Orbán is clinging to cheap Russian energy because it is a guarantee of his power.
– If Hungary had to give up Russian oil and gas, Orbán’s position would collapse. He has won several elections by justifying his election with cheap energy prices, Nyyssönen says.
Without EU money, Orbán’s government would have to undergo a severe diet.
And now the EU and Hungary are in an open dispute over subsidies. The EU Commission has frozen Hungary’s share of the corona stimulus subsidies, around six billion euros, and has also taken Hungary to the EU Court of Justice.
In particular, the EU is chafed by Hungary’s corruption, the gaps in the legal system, and the law passed by Orbán, which prevents talking about homosexuality in schools and in the media as “propaganda”.
As the chief negotiator of the European Parliament, a member of the coalition who followed the development of Hungary’s rule of law Petri Sarvamaa says it’s high time the EU held Orbá to account. Getting common money requires compliance with common principles.
– Hungary is on its own path. It completely knowingly violates common principles, and Orbán has no intention of playing the game on the same terms as other member states, says Sarvamaa.
Self-confident Orbán is painting his country into a corner
When Orbán seems to be struggling in everything, Brussels has asked why Hungary wants to be a member of the EU in the first place.
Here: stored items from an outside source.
(* ===== verification/Daemon.v ===== *)
(** noxsshd as a whole (server/daemon_runtime.c, server/main.c): the process of one client,
    [noxsshd_serve_connection], which joins the server with the check of authorized_keys,
    and [main], which joins the arguments, the host key and the listening socket. *)

From stdpp Require Import gmap.
From S2P Require Export ServerSpec Logged AuthorizedKeys HostSeed Listen.

(** ** The process of a client *)

Section connection.
Context {E : Type} `{Host E} `{AuthHost E} `{PosixHost E} `{NoxTLS}.

Abbreviation SM := (M (world netnox_ssh_server_t E)).

(** The result is the exit status of the process. *)
Definition noxsshd_serve_connection (client_sock : Z) (host_ed25519_seed : list Z) : SM Z :=
  ready ← attempt netnox_ssh_server_init;
  match ready with
  | None => mret 1
  | Some _ =>
      netnox_ssh_server_set_io_callbacks true true;;
      keyed ← attempt (netnox_ssh_server_set_host_ed25519_seed host_ed25519_seed);
      match keyed with
      | None => mret 1
      | Some _ =>
          netnox_ssh_server_set_publickey_callback true;;
          set_server (fun s => s <| transport_fd := client_sock |>);;
          rc ← attempt netnox_ssh_server_serve_one;
          ignore netnox_ssh_server_reset;;
          mret (match rc with Some _ => 0 | None => 1 end)
      end
  end.
End connection.

(** The callback the daemon installs is the check of authorized_keys. *)
Class Allocator (E : Type) : Type := c_alloc : Z -> E -> bool * E.

#[export] Instance daemon_auth {E} `{AccountHost E} `{Allocator E} : AuthHost E := {|
  publickey_allowed_cb user key e :=
    match noxsshd_authorized_ed25519 user key e with (Ok b, e') => (b, e') | (_, e') => (false, e') end;
  c_malloc := c_alloc
|}.

(** ** The program *)

(** [printf]: whether it succeeded. *)
Class Output (E : Type) : Type := c_puts : list Z -> E -> bool * E.

(** [main] returns an exit status, or enters the loop on a socket with a host key. *)
Inductive main_result : Type := Exit (status : Z) | Listening (fd : Z) (seed : list Z).

Definition absolute (path : list Z) : bool := match path with 47 :: _ => true | _ => false end.

Section main.
Context {E : Type} `{AccountHost E} `{SeedHost E} `{DaemonHost E} `{Output E} `{NoxTLS}.

Abbreviation EM := (M E).

Definition print_key (seed : list Z) : EM main_result :=
  match print_host_public_key seed with
  | Some line => ok ← ask (c_puts line); mret (Exit (if (ok : bool) then 0 else 1))
  | None => mret (Exit 1)
  end.

(** The loop's process, after the host key was read. *)
Definition start_listening (o : daemon_options) (seed : list Z) : EM main_result :=
  fd ← open_listener (Some (bind_host o)) (port o);
  mret (match fd with Some fd => Listening fd seed | None => Exit 1 end).

(** [stack]: what the seed array holds before it is set. *)
Definition noxsshd_main (stack : list Z) (args : list (list Z)) : EM main_result :=
  match parse_args default_options args with
  | Help => mret (Exit 0)
  | Invalid => mret (Exit 2)
  | Options o =>
      match check_user o with
      | Some user =>
          ready ← noxsshd_authorized_user_ready user;
          mret (Exit (if (ready : bool) then 0 else 1))
      | None =>
          '(ok, seed) ← (if absolute (key_path o) then host_seed (key_path o) stack else mret (false, stack));
          if negb ok then mret (Exit 1)
          else if print_public o then print_key seed
          else start_listening o seed
      end
  end.
End main.

(** ** Specification *)

Section spec.
Context {E : Type} `{Spawning E} `{!HostLaws E} {T : NoxTLS} {L : NoxTLSLaws T}.
Implicit Types w : world netnox_ssh_server_t E.

(** A context without a host key and a connection. *)
Definition blank (s : netnox_ssh_server_t) : Prop :=
  let t := s_transport s in
  dirs_wf s /\ cstr (authenticated_user s) = [] /\ authenticated t = false /\ channel_open t = false /\
  zlen (client_ident t) <= 256 /\ zlen (server_ident t) <= 256 /\
  zlen (kexinit_client_payload t) <= 32768 /\ zlen (kexinit_server_payload t) <= 32768.

Lemma init_run w : exists s, netnox_ssh_server_init w = (Ok tt, w <| ctx := s |>) /\ blank s.
Proof.
  destruct w as [s0 e b]. exists (ctx (netnox_ssh_server_init (mkWorld server_zero e b)).2).
  split; [vm_compute; reflexivity|].
  assert (Hb : forall l, bool_decide (bytes_ok l) = true -> bytes_ok l) by (intros l; apply bool_decide_eq_true).
  unfold blank, dirs_wf, direction_wf. split_and!; try (vm_compute; (reflexivity || discriminate)); apply Hb; vm_compute; reflexivity.
Qed.

Lemma reset_spec w : wp netnox_ssh_server_reset (fun o w' =>
  env w' = env w /\ session_id (s_transport (ctx w')) = session_id (s_transport (ctx w))) w.
Proof.
  apply wp_bind, wp_gets. cbn [ok_or]. apply wp_bind, wp_lift.
  destruct (mem_write (authenticated_user (ctx w)) 0 [0]) as [user|rc| |]; by split.
Qed.

(** What a connection leaves: its children were admitted, and the exit status. *)
Definition connection_end (base : list child) (o : outcome Z) w' : Prop :=
  (exists new, spawned (env w') = base ++ new /\
     admits_all (env w') (session_id (s_transport (ctx w'))) new) /\
  match o with Ok rc => rc = 0 \/ rc = 1 | Err _ => False | _ => True end.

(** Serving from a blank context: whoever a child runs for was admitted. *)
Lemma serve_connection_spec client_sock seed w :
  wp (noxsshd_serve_connection client_sock seed) (connection_end (spawned (env w))) w.
Proof.
  assert (Hnone : forall w', env w' = env w -> wp (mret 1) (connection_end (spawned (env w))) w').
  { intros w' He. apply wp_ret. rewrite <- He. split; [|by right]. exists []. rewrite app_nil_r.
    split; [done|constructor]. }
  apply wp_bind, wp_attempt. destruct (init_run w) as (s & Hinit & Hblank).
  unfold wp at 1. rewrite Hinit. cbn [ok_or].
  apply wp_bind, wp_set_server. cbn [ok_or]. apply wp_bind, wp_attempt.
  unfold netnox_ssh_server_set_host_ed25519_seed. apply wp_bind, wp_set_server. cbn [ok_or].
  destruct (noxtls_ed25519_public_key seed) as [ok pk] eqn:Epk. apply wp_bind, wp_guard; intros Hok; cbn [ok_or];
    [|by apply Hnone]. subst ok. apply wp_set_server. cbn [ok_or].
  apply wp_bind, wp_set_server. cbn [ok_or]. apply wp_bind, wp_set_server. cbn [ok_or].
  apply wp_bind, wp_attempt. set (w1 := set ctx _ _).
  assert (Hstart : connection_start (ctx w1)).
  { destruct Hblank as (Hd & Hu & Ha & Ho & Hz1 & Hz2 & Hz3 & Hz4). unfold connection_start, hash_inputs_ok.
    split; [exact Hd|]. split; [exact Hu|]. split; [exact Ha|]. split; [exact Ho|].
    split; [exact Hz1|]. split; [exact Hz2|]. split; [exact Hz3|]. split; [exact Hz4|].
    apply (ed25519_public_length seed pk Epk). }
  eapply wp_mono; [exact (serve_one_spec w1 Hstart)|].
  change (spawned (env w)) with (spawned (env w1)). clearbody w1.
  intros o w2 (new & Hnew & Hall & _).
  assert (Hend : forall (rc : option unit), wp (ignore netnox_ssh_server_reset;;
    mret (match rc with Some _ => 0 | None => 1 end)) (connection_end (spawned (env w1))) w2).
  { intros rc. apply wp_bind, wp_ignore. eapply wp_mono; [apply reset_spec|].
    intros o' w3 [He Hid]. assert (Hnew3 : exists new, spawned (env w3) = spawned (env w1) ++ new /\
      admits_all (env w3) (session_id (s_transport (ctx w3))) new) by (rewrite He, Hid; by exists new).
    destruct o'; cbn [ok_or]; try (by split); apply wp_ret; (split; [done|destruct rc; auto]). }
  destruct o as [u|rc| |]; cbn [ok_or];
    [exact (Hend (Some u))|exact (Hend None)|split; [by exists new|done]..].
Qed.
End spec.

(** What is known of the options that [parse_args] accepts. *)
Definition options_ok (o : daemon_options) : Prop := 1 <= port o <= 65535.

Lemma parse_args_ok args : forall o0 o, options_ok o0 -> parse_args o0 args = Options o ->
  options_ok o /\ (check_user o = None \/ print_public o = false).
Proof.
  induction args as [args IH] using (induction_ltof1 _ (@length (list Z))). unfold ltof in IH.
  intros o0 o Hok Hp. destruct args as [|x rest]; cbn [parse_args] in Hp.
  { destruct (check_user o0) eqn:Hu, (print_public o0) eqn:Hpr; inversion Hp; subst; auto. }
  destruct (_ || _); [done|]. destruct (bool_decide _); [by eapply IH in Hp; [|simpl; lia|]|].
  destruct rest as [|v rest]; [done|].
  destruct (bool_decide _); [by eapply IH in Hp; [|simpl; lia|]|].
  destruct (bool_decide _).
  { destruct (strtoul_all v 1 65535) as [p|] eqn:Hv; [|done]. eapply IH in Hp; [done|simpl; lia|].
    unfold strtoul_all in Hv. apply bind_Some in Hv as ([n r] & _ & Hv). unfold options_ok. simpl.
    destruct (_ && _) eqn:Hb; [|done]. injection Hv as ->. lia. }
  destruct (bool_decide _); [by eapply IH in Hp; [|simpl; lia|]|].
  destruct (bool_decide _); [by eapply IH in Hp; [|simpl; lia|]|done].
Qed.

Section program.
Context {E : Type} `{AccountHost E} `{SeedFs E} `{DaemonHost E} `{Output E} `{NoxTLS}.

(** [main] reaches its loop. *)
Definition listens (o : daemon_options) (key : list Z * list Z) (e : E) (fd : Z) (seed : list Z) (e' : E) : Prop :=
  check_user o = None /\ print_public o = false /\ absolute (key_path o) = true /\
  seed_path (key_path o) = Some key /\
  exists e1, stored key (c_geteuid e) seed e1 /\ open_listener (Some (bind_host o)) (port o) e1 = (Ok (Some fd), e').

Lemma main_run stack args e : interrupts e < 2 ^ 61 ->
  wp (noxsshd_main stack args) (fun out e' => forall fd seed, out = Ok (Listening fd seed) ->
    exists o key, parse_args default_options args = Options o /\ listens o key e fd seed e') e.
Proof.
  intros Hi. unfold noxsshd_main. destruct (parse_args default_options args) as [| |o] eqn:Hargs; [by apply wp_ret..|].
  destruct (check_user o) as [user|] eqn:Hu.
  { apply wp_bind, wp_intro. by intros [ready| | |] e1 _. }
  destruct (absolute (key_path o)) eqn:Habs; apply wp_bind; [|apply wp_ret; by apply wp_ret].
  apply wp_intro. intros r e1 Hr. destruct (seed_path (key_path o)) as [[dir name]|] eqn:Hpath.
  2:{ unfold host_seed in Hr. rewrite Hpath in Hr. injection Hr as <- <-. by apply wp_ret. }
  destruct (wp_run _ _ _ _ _ (host_seed_run _ stack dir name e Hpath Hi) Hr) as (_ & _ & ok & s & -> & Hs).
  cbn [ok_or]. destruct ok; cbn [negb]; [|by apply wp_ret].
  destruct (print_public o) eqn:Hpr.
  { unfold print_key. destruct (print_host_public_key s); [|by apply wp_ret].
    by apply wp_bind, wp_ask. }
  apply wp_bind, wp_intro. intros l e2 Hl. destruct l as [l| | |]; cbn [ok_or]; try done. apply wp_ret.
  intros fd seed Heq. destruct l as [fd'|]; [|done]. injection Heq as -> ->.
  exists o, (dir, name). split; [done|]. split_and!; try done. by exists e1.
Qed.
End program.

(** ** Properties *)

(** C2: the daemon runs a program only for the owner of an authorized key: while the accounts
    stay as they are, every child that the process of a client starts, whatever the client
    sends, is for a user whose authorized_keys file has an entry for a key (with the account,
    its directories and the file passing the checks) that signed a request for this user over
    the session id. The process ends with status 0 or 1. *)
Theorem daemon_children_authorized E (H : Host E) (HL : HostLaws E) (P : PosixHost E) (A : AccountHost E)
    (S : StableAccounts E) (M : Allocator E) (T : NoxTLS) (L : NoxTLSLaws T) (a : accounts)
    client_sock seed (w : world netnox_ssh_server_t (logged E)) o w' :
  (forall e : E, accounts_of e = a) -> spawned (env w) = [] ->
  noxsshd_serve_connection client_sock seed w = (o, w') ->
  (forall ch, ch ∈ spawned (env w') -> exists key sig, authorized a (ch_user ch) key /\
     noxtls_ed25519_verify key
       (signed_request (session_id (s_transport (ctx w'))) (ch_user ch) key) sig = true) /\
  match o with Ok status => status = 0 \/ status = 1 | Err _ => False | _ => True end.
Proof.
  intros Ha Hbase Hrun. destruct (wp_run _ _ _ _ _ (serve_connection_spec client_sock seed w) Hrun) as
    [(new & Hnew & Hall) Ho]. split; [|exact Ho]. rewrite Hbase in Hnew. simpl in Hnew. rewrite Hnew. clear Hnew Ho Hrun.
  intros ch Hch. unfold admits_all in Hall. rewrite Forall_forall in Hall.
  destruct (Hall ch Hch) as (key & sig & _ & (e0 & Hyes) & _ & Hv). exists key, sig. split; [|exact Hv].
  rewrite logged_allowed in Hyes. unfold publickey_allowed_cb, daemon_auth, noxsshd_authorized_ed25519 in Hyes.
  destruct (authorized_user_key_run a (ch_user ch) (Some key) e0.1 (Ha e0.1)) as (e' & Hr & _).
  rewrite Hr in Hyes. by apply allows_authorized.
Qed.

(** C18: noxsshd listens only with a host key that is on the disk: if [main] gets to its loop,
    the arguments were valid, with a port from 1 to 65535 and neither of the two modes that
    only report something, and the seed it uses is 32 bytes, the content of the private file
    that the absolute path names. *)
Theorem main_listens_with_stored_seed E (A : AccountHost E) (SH : SeedHost E) (Fs : SeedFs E) (D : DaemonHost E)
    (O : Output E) (T : NoxTLS) stack args (e : E) fd seed e' :
  interrupts e < 2 ^ 61 -> noxsshd_main stack args e = (Ok (Listening fd seed), e') ->
  exists o key, parse_args default_options args = Options o /\ 1 <= port o <= 65535 /\
    listens o key e fd seed e'.
Proof.
  intros Hi Hrun. destruct (wp_run _ _ _ _ _ (main_run stack args e Hi) Hrun fd seed eq_refl) as (o & key & Ho & Hl).
  exists o, key. split; [exact Ho|]. split; [|exact Hl].
  apply (parse_args_ok args default_options o); [unfold options_ok; simpl; lia|exact Ho].
Qed.
Lemma config_line_keeps home host_alias st line :
  extends st.2 (config_line home host_alias st line).2 /\
  (config_ok st.2 -> config_ok (config_line home host_alias st line).2).
Proof.
  destruct st as [active c]. unfold config_line. destruct (config_words (cstr line)) as [[key value]|] eqn:E; [|done].
  destruct (noxssh_ascii_equals_ignore_case key (bs "Host")); [done|]. destruct active; simpl; [|done].
  split; [apply config_entry_extends|apply config_entry_ok; by eapply config_words_value].
Qed.

Lemma config_lines_keep home host_alias ls st :
  extends st.2 (config_lines home host_alias st ls).2 /\
  (config_ok st.2 -> config_ok (config_lines home host_alias st ls).2).
Proof.
  unfold config_lines. revert st. induction ls as [|l ls IH]; intros st; simpl; [done|].
  destruct (config_line_keeps home host_alias st l) as [H1 H2]. destruct (IH (config_line home host_alias st l)) as [H3 H4].
  split; [by etransitivity|auto].
Qed.

Lemma config_zero_ok : config_ok config_zero.
Proof. unfold config_ok, opt_all. simpl. naive_solver. Qed.
Lemma config_text_ok home host_alias content : config_ok (config_text home host_alias content).
Proof. apply config_lines_keep, config_zero_ok. Qed.

(** C26: what is read from ssh_config is usable whatever the file holds: names are not empty and,
    like the paths, fit their arrays, the port is from 1 to 65535, the times are in range; and the first value
    that applies to the host is the one that counts: no later line of the file changes a
    value that was set. *)
Theorem config_first_value home host_alias content before after :
  fgets_all 1023 content = before ++ after ->
  config_ok (config_text home host_alias content) /\
  extends (config_lines home host_alias (false, config_zero) before).2 (config_text home host_alias content).
Proof.
  intros Hf. unfold config_text. change (NOXSSH_SSHCFG_MAX_LINE_LEN - 1) with 1023. rewrite Hf. split.
  - apply config_lines_keep, config_zero_ok.
  - unfold config_lines at 2. rewrite foldl_app. fold (config_lines home host_alias (false, config_zero) before).
    apply config_lines_keep.
Qed.
Lemma host_name_prefix c name host : c :: name `prefix_of` host -> host_name_ok host -> host_name_ok (c :: name).
Proof.
  intros [k ->] (_ & Hl & Hc & Hh). split_and!; [done| | |done].
  - rewrite length_app in Hl. lia.
  - by apply Forall_app in Hc as [? _].
Qed.

Lemma not_elem_prefix (x : Z) w l : w `prefix_of` l -> ~ x ∈ l -> ~ x ∈ w.
Proof. intros [k ->] Hx Hin. apply Hx, elem_of_app. by left. Qed.

(** A line that starts with a host name. *)
Lemma known_line_host host port name rest : host_name_ok name -> ~ 0 ∈ rest ->
  match rest with [] => True | c :: _ => isspace c = true end ->
  known_line host port (name ++ rest) =
    ('(file_port, r) ← strtoul rest; '(file_hex, _) ← scan_word 64 r;
     if bool_decide (name = host) && (u32 file_port =? port) then Some file_hex else None).
Proof.
  intros (Hne & Hlen & Hc & Hh) H0 Hr. unfold known_line.
  rewrite cstr_no_nul.
  2:{ rewrite not_elem_of_app. split; [|done]. intros Hin. rewrite Forall_forall in Hc. by apply Hc in Hin as [_ ?]. }
  destruct name as [|c name]; [done|]. pose proof Hc as Hc0. apply Forall_cons in Hc0 as [[Hcs _] _]. cbn [app].
  unfold isspace in Hcs. simpl in Hh.
  replace ((c =? 35) || (c =? 10) || (c =? 13)) with false
    by (destruct (Z.eqb_spec c 35) as [->|]; [done|lia]).
  unfold scan_known_host. rewrite app_comm_cons, scan_word_app;
    [|done|by eapply Forall_impl; [exact Hc|intros ? []]|unfold NOXSSH_MAX_HOST_LEN in Hlen; lia|done].
  cbn [mbind option_bind]. destruct (strtoul rest) as [[p r]|]; [|done]. cbn [mbind option_bind].
  by destruct (scan_word 64 r) as [[hex r']|].
Qed.

Lemma line_no_nul port fp : 0 <= port -> ~ 0 ∈ bs " " ++ print_u port ++ bs " " ++ hex_of fp ++ [10].
Proof.
  intros Hp. pose proof (print_dec_digits 10 port ltac:(lia)) as Hd. pose proof (hex_of_chars fp) as Hx.
  rewrite !not_elem_of_app. split_and!; intros Hin.
  - by apply list_elem_of_singleton in Hin.
  - rewrite Forall_forall in Hd. apply Hd in Hin. unfold isdigit in Hin. lia.
  - by apply list_elem_of_singleton in Hin.
  - rewrite Forall_forall in Hx. apply Hx in Hin. lia.
  - by apply list_elem_of_singleton in Hin.
Qed.

Lemma scan_hex (w rest : list Z) : w <> [] -> Forall (fun c => 48 <= c <= 57 \/ 97 <= c <= 102) w -> zlen w <= 64 ->
  match rest with [] => True | c :: _ => isspace c = true end -> scan_word 64 (bs " " ++ w ++ rest) = Some (w, rest).
Proof.
  intros Hne Hw Hl Hr. transitivity (scan_word 64 (w ++ rest)); [done|].
  apply scan_word_app; [done| |lia|done]. eapply Forall_impl; [exact Hw|]. cbv beta. intros x Hx. unfold isspace. lia.
Qed.

Lemma strtoul_blank_print port rest : 0 <= port < 2 ^ 16 -> match rest with [] => True | c :: _ => isdigit c = false end ->
  strtoul (bs " " ++ print_u port ++ rest) = Some (port, rest).
Proof.
  intros Hp Hr. transitivity (strtoul (print_u port ++ rest)); [done|]. apply strtoul_print; [lia|done].
Qed.

(** The line is read back, also when its end was not written. *)
Lemma known_line_whole host port fp rest : host_name_ok host -> 0 <= port < 2 ^ 16 -> zlen fp = 32 ->
  rest `prefix_of` [10] ->
  known_line host port (host ++ bs " " ++ print_u port ++ bs " " ++ hex_of fp ++ rest) = Some (hex_of fp).
Proof.
  intros Hh Hp Hfp Hr. pose proof (hex_of_length fp) as Hl. pose proof (line_no_nul port fp) as H0.
  rewrite known_line_host; [|done| |done].
  2:{ eapply not_elem_prefix, H0; [|lia]. do 4 apply prefix_app. done. }
  rewrite strtoul_blank_print by done. cbn [mbind option_bind].
  rewrite scan_hex; [|intros E; rewrite E in Hl; simpl in Hl; lia|apply hex_of_chars|lia|].
  2:{ destruct Hr as [k Hk]. destruct rest as [|c rest]; [done|]. by injection Hk as <- _. }
  cbn [mbind option_bind]. rewrite bool_decide_eq_true_2 by done. rewrite u32_small by ulia. by rewrite Z.eqb_refl.
Qed.

Lemma known_host_line_read host port fp : host_name_ok host -> 0 <= port < 2 ^ 16 -> zlen fp = 32 ->
  known_line host port (known_host_line host port (hex_of fp)) = Some (hex_of fp).
Proof. intros. by apply known_line_whole. Qed.

(** A line that was cut: it records nothing, or a fingerprint that is too short. *)
Lemma known_line_cut host port fp written : host_name_ok host -> 0 <= port < 2 ^ 16 -> zlen fp = 32 ->
  written `prefix_of` host ++ bs " " ++ print_u port ++ bs " " ++ hex_of fp ->
  zlen written < zlen (host ++ bs " " ++ print_u port ++ bs " " ++ hex_of fp) ->
  match known_line host port written with Some h => zlen h < 64 | None => True end.
Proof.
  intros Hh Hp Hfp Hpre Hlen. pose proof (hex_of_length fp) as Hl.
  assert (H0 : ~ 0 ∈ bs " " ++ print_u port ++ bs " " ++ hex_of fp).
  { eapply not_elem_prefix, (line_no_nul port fp); [exists [10]; by rewrite <- !app_assoc|lia]. }
  pose proof (print_dec_digits 10 port ltac:(lia)) as Hd. change (print_dec 10 port) with (print_u port) in Hd.
  apply prefix_app_cases in Hpre as [Hpre|(w1 & -> & Hw1)].
  { destruct written as [|c written]; [done|]. rewrite <- (app_nil_r (c :: written)).
    rewrite known_line_host; [exact I|by eapply host_name_prefix|apply not_elem_of_nil|done]. }
  assert (H1 : ~ 0 ∈ w1) by by eapply not_elem_prefix.
  destruct w1 as [|c w2]; [rewrite known_line_host; done|].
  destruct Hw1 as [k Hk]. injection Hk as Hc Hk. change (32 = c) in Hc. subst c. assert (Hw2 : w2 `prefix_of` print_u port ++ bs " " ++ hex_of fp) by by exists k.
  rewrite known_line_host by done. clear k Hk.
  apply prefix_app_cases in Hw2 as [Hw2|(w3 & -> & Hw3)].
  { assert (Hdig : Forall (fun c => isdigit c = true) w2) by (destruct Hw2 as [k Hk]; rewrite Hk in Hd; by apply Forall_app in Hd as [? _]).
    change (strtoul (32 :: w2)) with (strtoul w2). destruct (strtoul w2) as [[p r]|] eqn:E; [|exact I].
    apply strtoul_digits in E; [|done]. subst r. exact I. }
  destruct Hw3 as [k Hk]. destruct w3 as [|c w4].
  { change (32 :: print_u port ++ []) with (bs " " ++ print_u port ++ []). by rewrite strtoul_blank_print. }
  injection Hk as Hc Hk. change (32 = c) in Hc. subst c. change (32 :: print_u port ++ 32 :: w4) with (bs " " ++ print_u port ++ bs " " ++ w4).
  rewrite strtoul_blank_print by done. cbn [mbind option_bind].
  destruct (decide (w4 = [])) as [->|Hne]; [done|].
  rewrite <- (app_nil_r (bs " " ++ w4)), <- app_assoc, scan_hex; [|done| |by rewrite Hk, length_app in Hl; lia|done].
  2:{ pose proof (hex_of_chars fp) as Hx. rewrite Hk in Hx. by apply Forall_app in Hx as [? _]. }
  cbn [mbind option_bind]. destruct (_ && _); [|exact I]. revert Hlen. rewrite !length_app.
  cbn [length]. rewrite length_app. change (length (bs " ")) with 1%nat. cbn [length]. lia.
Qed.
Despite Orbán’s “peacock dance”, the EU exit, or Huxit, is still far away. Hungary is a historical part of Central Europe, and Hungarians are firmly on the side of EU membership. Orbán does not want to resign if the money flows even partially from Brussels to Budapest.
But what does the talk of last weekend cause?
Orbán is staunchly against immigration, but has previously avoided using the word race. Now 20 years as his advisor Zsuzsa Hegedüs resigned and compared the speech to the propaganda minister of Nazi Germany by Joseph Goebbels to rhetoric.
The confidence of the election winner seems to be rising.
The statements that breathe echoes of the 1930s guarantee Orbán an increasingly cold reception in Brussels, and do not facilitate the resolution of the money dispute.
While the rest of the EU is now on summer vacation, Orbán is heading to Texas. There, he speaks at the US conservative right-wing CPAC event, which is also attended by the ex-president of the US, who previously praised Orbán Donald Trump.
Orbán seems to have chosen his side. In the West, the closest ally is Trump, in the East, the Russian president who is waging a war of aggression Vladimir Putin.
The dance has produced quick wins, but on the EU road, Orbán is painting Hungary into a corner.